[mod_cluster-dev] Failover failed
Paul Ferraro
paul.ferraro at redhat.com
Wed Dec 17 10:40:00 EST 2008
Bela,
I'm seeing similar strange asymmetric load balancing when using 2 jboss
instances + httpd all on the same machine. I'd like to run some tests
on the cluster lab, but I see that you've got a processing running. Are
you still using this? If not, can you kill it?
Paul
On Mon, 2008-12-15 at 14:06 -0500, Paul Ferraro wrote:
> On Mon, 2008-12-15 at 15:25 +0100, Bela Ban wrote:
> > First off, shouldn't we set the maxThreads in server.xml in the AJP
> > connector to a higher value that the (default I think) value of 40 ? The
> > demo creates 80 clients and if we have only 1 node up and running, it
> > has to serve 80 connections !
> >
> > Secondly, why is load-demo.war/WEB-INF/web.xml not marked as
> > <distributable/> ?
> >
> Session replication was not part of our original scope for the demo.

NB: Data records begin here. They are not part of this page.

Lemma fine_in_slice_witness :
  (∃ (s : fine (ProcessTimer (S := ref_os)) list_queue) c' ws l,
    handle_deadline (fine_ctx s) = Ret (Some 3000000%Z, c') ∧ length (fine_calls s) = 1 ∧
    tx (actor (connector c')) = tx (actor (connector (fine_ctx s))) ++ l ∧
    encodes (ws ++ [WAtDeadline]) l) ∧
  ∃ (s : fine (ProcessTimer (S := ref_os)) list_queue) c' ws l note,
    handle_deadline (fine_ctx s) = Ret (None, c') ∧
    tx (actor (connector c')) = tx (actor (connector (fine_ctx s))) ++ l ∧
    cut_frames (ws ++ note) l.
Proof.
  split.
  - destruct (ex_run_deadline ex_progress forwardb forward ex_interrupted
      (ex_goto ++ built (create_goto_deadline 3000000%Z)) ex_timer (1, 1, false)
      (Some 3000000%Z) forwardb_sound ex_timer_inv) as (s&c'&Hr&Hp&Hrun); [by vm_compute|].
    injection Hp as Hc _ _.
    destruct (fine_in_slice s _ c' Hr Hrun) as (ws&l&?&_&?&_). by exists s, c', ws, l.
  - destruct (ex_run_deadline ex_progress forwardb forward ex_send ex_end ex_timer
      (0, 1, false) None forwardb_sound ex_timer_inv) as (s&c'&Hr&_&Hrun); [by vm_compute|].
    destruct (fine_in_slice s _ c' Hr Hrun) as (ws&l&?&_&note&_&?). by exists s, c', ws, l, note.
Defined.

Lemma deadline_in_slice_witness :
  ∃ (s : fine (KvmTimer (S := ref_kvm)) list_queue) c' ws l,
    handle_deadline (fine_ctx s) = Ret (Some 2000000%Z, c') ∧
    tx (actor (connector c')) = tx (actor (connector (fine_ctx s))) ++ l ∧
    encodes (ws ++ [WAtDeadline]) l.
Proof.
  destruct (ex_run_deadline ex_progress orderlyb orderly ex_send ex_goto ex_kvm_timer
    (0, 1, false) (Some 2000000%Z) orderlyb_sound ex_kvm_timer_inv) as (s&c'&Hr&_&Hrun);
    [by vm_compute|].
  destruct (deadline_in_slice s _ c' Hr Hrun) as (ws&l&?&_&?&_). by exists s, c', ws, l.
Defined.

Lemma deadline_sends_all_witness :
  ∃ (s : fine (KvmTimer (S := ref_kvm)) list_queue) f tm,
    tc_freeze (timer_context (fine_ctx s)) = Ret (f, tm) ∧
    ∃ a c', at_deadline (set_timer_context tm (fine_ctx s)) = Ret (a, c').
Proof.
  destruct (ex_run_deadline (λ s, wr (actor (connector (fine_ctx s)))) orderlyb orderly ex_send
    ex_goto ex_kvm_timer [] (Some 2000000%Z) orderlyb_sound ex_kvm_timer_inv)
    as (s&c'&Hr&Hw&Hrun); [by vm_compute|]. unfold handle_deadline in Hrun.
  apply bind_inv in Hrun as (f&c1&Hf&_). unfold on_timer in Hf. apply zoom_inv in Hf as (tm&Hf&_).
  exists s, f, tm. split; [exact Hf|].
  destruct (deadline_sends_all s f tm Hr) as (_&_&_&a&c2&_&_&_&_&_&Hrun&_);
    [rewrite Hw; constructor|exact Hf|]. by exists a, c2.
Defined.

Lemma context_well_formed_witness :
  ∃ s : fine (ProcessTimer (S := ref_os)) list_queue,
    length (fine_calls s) = 1 ∧
    owns_busy (output_buffer_pool (fine_ctx s))
      (omap out_held (fine_calls s) ++
       (spb_payload <$> set_msgs (outgoing_messages (fine_ctx s)) ++
                        upcoming_messages (fine_ctx s))).
Proof.
  destruct (ex_run_deadline ex_progress (λ _ _, true) any_move ex_interrupted
    (ex_goto ++ built (create_goto_deadline 3000000%Z)) ex_timer (1, 1, false)
    (Some 3000000%Z) any_move_sound ex_timer_inv) as (s&c'&Hr&Hp&_); [by vm_compute|].
  injection Hp as Hc _ _. exists s. split; [exact Hc|].
  destruct (context_well_formed s Hr) as (_&_&Hb&_). exact Hb.
Defined.
(* ===== verification/LifetimeProps.v ===== *)
(** * LifetimeProps: contexts live as long as they are used

    Reference counts are right in every interleaving of creations, calls,
    clean-ups and deadline handlers, and the raw pointers that the handler of
    KVM follows dangle in known cases only; with the process timer there is one
    context, its timer is deleted once, and nothing revives it. *)
From S2P Require Import Prelude Std BufferPool BytesBuffer Wire WireRef FbBuffer Connector.
From S2P Require Import OutputMsgSet WaitfreeArrayQueue Chrono Error LibcTimer Timer.
From S2P Require Import TimerProcess TimerProcessSpec PosixRef TimerQemu TimerKvm Context.
From S2P Require Import ContextSpec ContextInit Handlers Lifetime Fixtures.
From stdpp Require Import base option list gmap relations.
From Stdlib Require Import ZArith Lia.

(** One reference among others. *)
Lemma referred (l : list nat) id :
  id ∈ l → ∃ l', l ≡ₚ id :: l' ∧ (id ∉ l' ↔ count_occ Nat.eq_dec l id = 1).
Proof.
  intros (l1&l2&->)%list_elem_of_split. exists (l1 ++ l2). split; [by rewrite Permutation_middle|].
  rewrite list_elem_of_In, (count_occ_not_In Nat.eq_dec), !count_occ_app.
  rewrite count_occ_cons_eq by done. lia.
Qed.

(** C16: in every interleaving of [Context::new], [vsg_cleanup], calls on a
    context and deadline handlers a context is alive exactly while the program
    or a running handler refers to it, with as many strong references as there
    are such references, and each context that was created is alive or was
    destroyed, once; destructors are assumed to return.  So a call or a clean-up
    through a reference never uses a freed context, and with the timers of a
    process and of QEMU neither does a deadline handler, when it begins or when
    it returns.  With the timer of
    KVM the handler and [get_tansiv_timer_fd] follow the raw pointer they are
    given before any reference is taken: the pointer dangles exactly when nothing
    refers to the context any more, otherwise the context is the one upgraded;
    and the handler follows the pointer again after dropping its reference: it
    dangles exactly when that was the last one, as when the program cleaned up
    meanwhile. *)
Theorem references_counted {A} (destroy : M A unit) (f : feature) s :
  (∀ a, ∃ a', destroy a = Ret (tt, a')) → rtc (life_step destroy f) life_init s →
  let l := held s ++ handling s in
  (∀ id, id ∈ l → ∃ c, arcs (proc s) !! id = Some (mk_arc (count_occ Nat.eq_dec l id) c)) ∧
  (∀ id, arcs (proc s) !! id = None ↔ id ∉ l) ∧
  size (arcs (proc s)) + length (destroyed (proc s)) = created (proc s) ∧
  (∀ id, id ∈ held s → ∃ p', vsg_cleanup destroy (Some id) (proc s) = Ret (tt, p')) ∧
  (∀ B (g : A → B) id,
     (id ∈ l → ∃ b, raw_read g id (proc s) = Ret (b, proc s)) ∧
     (id ∉ l → raw_read g id (proc s) = Panic DanglingPointer)) ∧
  (∀ opaque,
     (f = qemukvm ∧ opaque ∉ l → enter f opaque (proc s) = Panic DanglingPointer) ∧
     (¬ (f = qemukvm ∧ opaque ∉ l) → ∃ o p', enter f opaque (proc s) = Ret (o, p') ∧
        (f = qemukvm → o = Some opaque))) ∧
  (∀ id, id ∈ handling s →
     (f = qemukvm ∧ count_occ Nat.eq_dec l id = 1 →
        leave f destroy id id (proc s) = Panic DanglingPointer) ∧
     (¬ (f = qemukvm ∧ count_occ Nat.eq_dec l id = 1) →
        ∃ p', leave f destroy id id (proc s) = Ret (tt, p'))).
Proof.
  intros Hd Hs l. pose proof (counted_reachable _ _ s Hs) as Hc. change (refs s) with l in Hc.
  split_and!.
  - intros id Hid. destruct (counted_alive _ _ _ Hc Hid) as ([n c]&Hx&Hn&_).
    exists c. simpl in Hn. by rewrite Hx, Hn.
  - intros id. apply (counted_dead _ _ _ Hc).
  - apply Hc.
  - intros id Hid. destruct (referred l id) as (l'&Hl&_); [apply elem_of_app; by left|].
    destruct (Arc_drop_total destroy Hd (proc s) l' id) as (p'&?&_); [|by exists p'].
    by eapply counted_perm.
  - intros B g id. by apply raw_read_counted.
  - intros opaque. destruct (enter_counted f _ _ opaque Hc) as [H1 H2]. split; [done|].
    intros Hn. destruct (H2 Hn) as (o&p'&Hrun). exists o, p'. split; [done|]. intros Hf.
    exact (enter_own destroy f s opaque o p' Hf Hs Hrun).
  - intros id Hid. destruct (referred l id) as (l'&Hl&Hone); [apply elem_of_app; by right|].
    rewrite <- Hone. apply leave_counted; [done|]. by eapply counted_perm.
Qed.

Section process_contexts.
Context {O : Type} {Q : Type → Type} `{FB : FlatBuffers, CH : Chrono}
  `{LC : Libc, PX : !Posix O, LK : !LocalClock O, AQ : !ArrayQueue Q}.
Abbreviation PCtx := (Context (ProcessTimer (S := O)) Q).



End process_contexts.

(** ** Witnesses *)
Abbreviation Client := (Context (ProcessTimer (S := ref_os)) list_queue).


(** With the timer of KVM: the handler of a context runs when the program cleans
    it up. *)
Lemma references_counted_witness :
  ∃ s : life (Context (KvmTimer (S := ref_kvm)) list_queue),
    held s = [] ∧ handling s = [0] ∧
    leave qemukvm Context_drop 0 0 (proc s) = Panic DanglingPointer ∧
    enter qemukvm 1 (proc s) = Panic DanglingPointer.
Proof.
  destruct (ex_new_spec [] ex_kvm_timer) as (c&_).
  destruct (Context_create Context_drop (register qemukvm) (Ret (Ok c)) process_init)
    as [[[id|] p]| |] eqn:Hc; [|done..].
  destruct (enter qemukvm id p) as [[[o|] p1]| |] eqn:He; try by injection Hc as <- <-.
  destruct (vsg_cleanup Context_drop (Some id) p1) as [[[] p2]| |] eqn:Hd;
    try by (injection Hc as <- <-; injection He as <- <-).
  assert (id = 0) as -> by (by injection Hc as <- _).
  assert (o = 0) as ->.
  { injection Hc as <-. by injection He as <- _. }
  destruct (references_counted Context_drop qemukvm (mk_life p2 [] [0]))
    as (_&_&_&_&_&Hin&Hout).
  - intros a. by eexists.
  - eapply rtc_l; [exact (life_create _ qemukvm _ _ _ [] [] _ Hc)|].
    eapply rtc_l; [exact (life_signal _ qemukvm 0 _ _ _ [0] [] He)|].
    apply rtc_once. exact (life_cleanup _ qemukvm 0 _ _ [] [] [0] Hd).
  - exists (mk_life p2 [] [0]). split_and!; [done..| |].
    + apply (proj1 (Hout 0 ltac:(by left))). done.
    + apply (proj1 (Hin 1)). split; [done|]. set_solver.
Defined.

(** X5. [extract_demo_data] raises [KeyError] when the table has no period
    column, whatever its other labels are; with a period column, it raises
    [ValueError] when some hyphenated label has no int before its hyphen. It
    returns in no other case than a period column and an int before the hyphen
    of every hyphenated label. *)
Theorem extract_demo_data_failures (database : InputDB E)
    (data_type country_iso_code : string) (df : DataFrame string) :
  db_query database data_type "iso3" country_iso_code "*" = Ok df ->
  (has_label "Period" (demo_renamed df) = false ->
   extract_demo_data database data_type country_iso_code = Raise KeyError)
  /\ (has_label "Period" (demo_renamed df) = true ->
      forall column,
        In column (demo_renamed df) -> contains "-" column = true ->
        is_ok (int_of_str (slice_to column (str_find "-" column))) = false ->
        extract_demo_data database data_type country_iso_code
        = Raise ValueError)
  /\ (forall out,
        extract_demo_data database data_type country_iso_code = Ok out ->
        has_label "Period" (demo_renamed df) = true
        /\ forall column,
             In column (demo_renamed df) -> contains "-" column = true ->
             exists n,
               int_of_str (slice_to column (str_find "-" column)) = Ok n).
Proof.
  intros Hq. split; [|split].
  - exact (extract_demo_data_without_period _ _ _ _ Hq).
  - intros Hperiod column Hin Hc Hbad.
    assert (Hkept : In column (filter (contains "-") (demo_renamed df))).
    { apply filter_In. auto. }
    destruct (list_comprehension_outcome age_band_label
                (filter (contains "-") (demo_renamed df)))
      as [[Hall _]|(pre & x & post & e & _ & Hx & Hraise)].
    + rewrite Forall_forall in Hall. specialize (Hall column Hkept).
      unfold age_band_label in Hall. rewrite Hc in Hall.
      destruct (int_of_str (slice_to column (str_find "-" column)));
        discriminate.
    + destruct (age_band_label_raises _ _ Hx) as (-> & _).
      exact (extract_demo_data_bad_label _ _ _ _ _ Hq Hperiod Hraise).
  - intros out Hout.
    destruct (extract_demo_data_Ok _ _ _ _ _ Hq Hout)
      as (Hperiod & labels & Hlabels).
    split; [exact Hperiod|]. intros column Hin Hc.
    apply list_comprehension_Forall2 in Hlabels.
    assert (Hkept : In column (filter (contains "-") (demo_renamed df))).
    { apply filter_In. auto. }
    apply In_nth_error in Hkept. destruct Hkept as (i & Hi).
    destruct (Forall2_nth_error_left _ _ _ _ _ Hlabels Hi) as (band & _ & Hband).
    unfold age_band_label in Hband. rewrite Hc in Hband.
    bind_inv Hband as n Hn. now exists n.
Qed.
(** * SenseBox map: the refresh cycle and the popup's history projection

    A shallow embedding of [src/App.jsx] (the chart popup) and of the
    list-popup variant of the same component, followed by the properties
    of the refresh cycle, of the history window and of the line chart.

    Conventions of the embedding:
    - a JavaScript array is a [list]; a number is an IEEE 754 double, the
      primitive [float] of the prover, with its rounding, its infinities
      and NaN; the positions of the catalog, which are only handed on to
      the map, are kept as the decimals they are written as;
    - [null] is [None];
    - React state is a record that every handler takes and returns;
    - the state of a promise is a value of [App.Promise]; the order in
      which the requests of a cycle come back is an explicit list;
    - [Math.random] reads from an explicit stream of draws;
    - an exception is a value of [Result]; the functions of date-fns and
      of [Number.prototype] are the members of the class [Formatting],
      [format] throwing on a date that is not valid. *)

From Stdlib Require Import List Permutation ZArith QArith String Arith Lia Floats Uint63.
Import ListNotations.

(* Decimal literals such as 0.1 stand for the nearest double, as in
   JavaScript. *)
#[local] Set Warnings "-inexact-float".

Local Open Scope list_scope.
Local Open Scope string_scope.

(** ** JavaScript library functions used by the component *)

Module JS.

(** [Array.prototype.slice(start)] with a single argument: a negative
    [start] counts from the end, and the start index is clamped to
    [0 .. length]. *)
Definition slice {A : Type} (start : Z) (xs : list A) : list A :=
  let len := Z.of_nat (List.length xs) in
  let k := if (start <? 0)%Z then Z.max (len + start) 0 else Z.min start len in
  skipn (Z.to_nat k) xs.

(** [[...xs].reverse()]. *)
Definition reverse {A : Type} (xs : list A) : list A := rev xs.

(** [xs[i]]: [None] stands for [undefined]. *)
Definition at_index {A : Type} (xs : list A) (i : Z) : option A :=
  if (i <? 0)%Z then None else nth_error xs (Z.to_nat i).

(** [String.prototype.slice(from, to)] for [0 <= from <= to]. *)
Definition string_slice (from to : nat) (s : string) : string :=
  substring from (to - from) s.

(** [Array.prototype.map] with the index passed to the callback. *)
Fixpoint map_from {A B : Type} (f : A -> nat -> B) (i : nat) (xs : list A) : list B :=
  match xs with
  | [] => []
  | x :: rest => f x i :: map_from f (S i) rest
  end.

Definition mapi {A B : Type} (f : A -> nat -> B) (xs : list A) : list B :=
  map_from f 0 xs.

(** [Array.prototype.join(sep)] on strings. *)
Fixpoint join (sep : string) (xs : list string) : string :=
  match xs with
  | [] => ""
  | [x] => x
  | x :: rest => x ++ sep ++ join sep rest
  end.

(** A small non-negative integer (an index, a length) as a number; exact
    below [2 ^ 53], and the length of an array is below [2 ^ 32]. *)
Definition number_of_Z (n : Z) : float := PrimFloat.of_uint63 (Uint63.of_Z n).

Definition is_negative_zero (x : float) : bool :=
  match PrimFloat.classify x with
  | NZero => true
  | _ => false
  end.

Definition is_positive_zero (x : float) : bool :=
  match PrimFloat.classify x with
  | PZero => true
  | _ => false
  end.

(** [Math.min(...values)]: the lowest so far starts at [+Infinity]; a NaN
    among the values makes the result NaN; [-0] is below [+0]. *)
Fixpoint Math_min_from (lowest : float) (values : list float) : float :=
  match values with
  | [] => lowest
  | number :: rest =>
      if PrimFloat.is_nan number then nan
      else if is_negative_zero number && is_positive_zero lowest
      then Math_min_from number rest
      else if PrimFloat.ltb number lowest then Math_min_from number rest
      else Math_min_from lowest rest
  end.

Definition Math_min (values : list float) : float := Math_min_from infinity values.

(** [Math.max(...values)]: the highest so far starts at [-Infinity]; a NaN
    among the values makes the result NaN; [+0] is above [-0]. *)
Fixpoint Math_max_from (highest : float) (values : list float) : float :=
  match values with
  | [] => highest
  | number :: rest =>
      if PrimFloat.is_nan number then nan
      else if is_positive_zero number && is_negative_zero highest
      then Math_max_from number rest
      else if PrimFloat.ltb highest number then Math_max_from number rest
      else Math_max_from highest rest
  end.

Definition Math_max (values : list float) : float := Math_max_from neg_infinity values.

End JS.

(** ** Data *)

(** One element of the JSON array served for a device. *)
Record Reading : Type := {
ts : string;
temperature : float;
humidity : float;
illu : float;
light : float
}.

(** An entry of [SENSEBOXES]. *)
Record Sensebox : Type := {
id : nat;
name : string;
position : Q * Q;
file : string
}.

(** [{ ...box, readings }]: an element of the [boxes] state. *)
Record Box : Type := {
box : Sensebox;
readings : list Reading
}.

Definition MAP_CENTER : Q * Q := (51.2524, 7.1287)%Q.
Definition BASE_URL : string := "https://tmdt-solid-community-server.de/iotworkshop/public".
Definition REFRESH_INTERVAL : Z := 60000.

Definition SENSEBOXES : list Sensebox := [
{| id := 0; name := "SenseBox 0";
   position := (51.25249146683472, 7.128714956019335)%Q; file := "sensebox0.json" |};
{| id := 1; name := "SenseBox 1";
   position := (51.25234545733288, 7.128517708781204)%Q; file := "sensebox1.json" |};
{| id := 2; name := "SenseBox 2";
   position := (51.25247128668728, 7.128386842825138)%Q; file := "sensebox2.json" |};
{| id := 3; name := "SenseBox 3";
   position := (51.252534201235335, 7.1285670205907365)%Q; file := "sensebox3.json" |};
{| id := 4; name := "SenseBox 4";
   position := (51.2523240900498, 7.1288515117995805)%Q; file := "sensebox4.json" |}
].

(** ** The popup: latest reading and history window *)

Module Popup.

(** [box.readings && box.readings.length > 0] *)
Definition hasData (b : Box) : bool :=
  (0 <? Z.of_nat (List.length (readings b)))%Z.

(** [hasData ? box.readings[box.readings.length - 1] : null] *)
Definition latest (b : Box) : option Reading :=
  if hasData b
  then JS.at_index (readings b) (Z.of_nat (List.length (readings b)) - 1)
  else None.

(** [hasData ? box.readings.slice(-20) : []] (the chart popup). *)
Definition history (b : Box) : list Reading :=
  if hasData b then JS.slice (-20) (readings b) else [].

(** [hasData ? [...box.readings.slice(-5)].reverse() : []] (the list
    popup of the variant without charts). *)
Definition recent (b : Box) : list Reading :=
  if hasData b then JS.reverse (JS.slice (-5) (readings b)) else [].

End Popup.

(** ** Exceptions *)

(** What a call comes back with: a value, or an exception that nothing in
    the component catches. *)
Inductive Result (A : Type) : Type :=
| Returns (value : A)
| Throws (exception : string).
Arguments Returns {A} value.
Arguments Throws {A} exception.

Definition bind {A B : Type} (x : Result A) (f : A -> Result B) : Result B :=
  match x with
  | Returns value => f value
  | Throws exception => Throws exception
  end.

Notation "x <- e ;; k" := (bind e (fun x => k))
  (at level 61, e at next level, right associativity).

(** ** External formatting functions

    [isValid ts] tells whether [parseISO(ts)] is a valid date, and
    [format_date ts pattern] is what date-fns [format] prints for it then;
    [toFixed] is [Number.prototype.toFixed] and [toString] the conversion
    of a number inside a template literal, both of which return for every
    number.  Nothing below depends on what they print. *)

Class Formatting : Type := {
  isValid : string -> bool;
  format_date : string -> string -> string;
  toFixed : float -> nat -> string;
  toString : float -> string
}.

(** [format(parseISO(ts), pattern)]: date-fns [format] throws a
    [RangeError] when the date is not valid. *)
Definition format_parseISO {fmt : Formatting} (ts pattern : string) : Result string :=
  if isValid ts then Returns (format_date ts pattern)
  else Throws "RangeError: Invalid time value".

(** ** [Math.random] and [useRef] *)

(** The source of randomness: [draws n] is the text that
    [Math.random().toString(36)] yields at the [n]-th call. *)
Record Random : Type := {
  draws : nat -> string;
  cursor : nat
}.

Definition Math_random_toString36 (r : Random) : string * Random :=
  (draws r (cursor r), {| draws := draws r; cursor := S (cursor r) |}).

(** [useRef(initial).current]: the cell of a component instance is empty
    ([None]) until its first render, and keeps its first value afterwards. *)
Definition useRef (initial : string) (cell : option string) : string * option string :=
  match cell with
  | None => (initial, Some initial)
  | Some current => (current, Some current)
  end.

(** ** The line chart *)

Module Chart.

Inductive Field : Type := Temperature | Humidity | Illu | Light.

(** The property name passed as [valueKey]. *)
Definition key (k : Field) : string :=
  match k with
  | Temperature => "temperature"
  | Humidity => "humidity"
  | Illu => "illu"
  | Light => "light"
  end.

(** [entry[valueKey]] *)
Definition get (k : Field) (entry : Reading) : float :=
  match k with
  | Temperature => temperature entry
  | Humidity => humidity entry
  | Illu => illu entry
  | Light => light entry
  end.

Definition width : float := 280%float.
Definition height : float := 120%float.

(** [index / Math.max(values.length - 1, 1) * width] *)
Definition x_of (len : nat) (index : nat) : float :=
  (JS.number_of_Z (Z.of_nat index)
   / JS.Math_max [(JS.number_of_Z (Z.of_nat len) - 1)%float; 1%float]
   * width)%float.

(** [range === 0 ? 0.5 : (value - minValue) / range] *)
Definition normalized (minValue range value : float) : float :=
  if (range =? 0)%float then 0.5%float else ((value - minValue) / range)%float.

(** [height - normalized * height] *)
Definition y_of (minValue range value : float) : float :=
  (height - normalized minValue range value * height)%float.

> Though - I see no reason not to enable it.
>
> > Then, I ran 2 experiments and they didn't behave as I expected them. Can
> > you confirm/reject my assumptions ?
> >
> > #1
> >
> > * Run httpd, then only node1. The only change I made from the
> > default is to set maxThreads=100 in the AJP connector, and to use
> > SimpleLoadbalanceFactorPolicy
> > * Run the demo app with 80 clients
> > * You'll see that node1 was serving 80 sessions
> > * Start node2, keep the demo running
> > * My expectation is that now node1's sessions will go down to 40 and
> > node will serve roughly 40 sessions
> > * Result: node2 picked up 46 sessions, and node1 went down to 34. I
> > waited for the session life timeout (120 secs), but the result was
> > still the same. Question: why didn't both nodes serve 40 sessions
> > each ?
> > * Update: the # of sessions in node1 and node2 got closer after some
> > time, I guess my session life of 120 secs was the reason for this !
> > * Update 2: I see that with a session life of 10, node1 and node2
> > take turns at allocating new sessions, sometimes node1 is on top,
> > sometimes node2, but on average both nodes serve 40 sessions !
> > Great ! Disregard this first item !
> >
> >
> > #2
> >
> > * Start httpd
> > * Start node1
> > * Start node2
> Which server.xml Listener are you using? ModClusterListener,
> ModClusterService, or HAModClusterService? Only the latter 2 use the
> config from mod-cluster-jboss-beans.xml.
>
> > * Start the demo with 80 clients
> > * Observer the same as above: node1 serves roughly 40 sessions and
> > so does node2
> > * Kill node2
> Gracefully shutdown? or killed?
> > * Now I have 80 failed clients and 0 active clients !
> :(
> OK - that's weird. Let me try to reproduce this on my end.
>
> > * If I call Server.shutdown() on node2 (via JMX), then node1 serves
> > 40 sessions. But why does node1 not pick up the other 40 sessions
> > from left node2 ? Is this the client, which simply terminates
> > threads which got a 500 ?
> Yes.
> > * I guess we don't send a DISABLE-NODE, STOP-SERVER or DISABLE-APP
> > to httpd when we kill a server ? Can we do this, e.g. by adding a
> > shutdown hook ? Or can I at least try this out through the command
> > line ? What's the recommended way of doing this currently (JMX
> > console) ?
> The [STOP_APP, REMOVE-APP, REMOVE-APP *] message sequence is only sent
> during graceful shutdown of a server. If the node is killed, then
> mod_cluster httpd modules will follow traditional failover logic (same
> as mod_jk/mod_proxy).
> I've a tentative plan to enhance this in a later release to utilize
> jgroups view change to allow the ha singleton master to send these
> message on behalf of the failed server. This sounds more useful than it
> actually is, since with high volume, it is likely that httpd will have
> already detected the failure before the master has the chance to send
> the corresponding shutdown message sequence.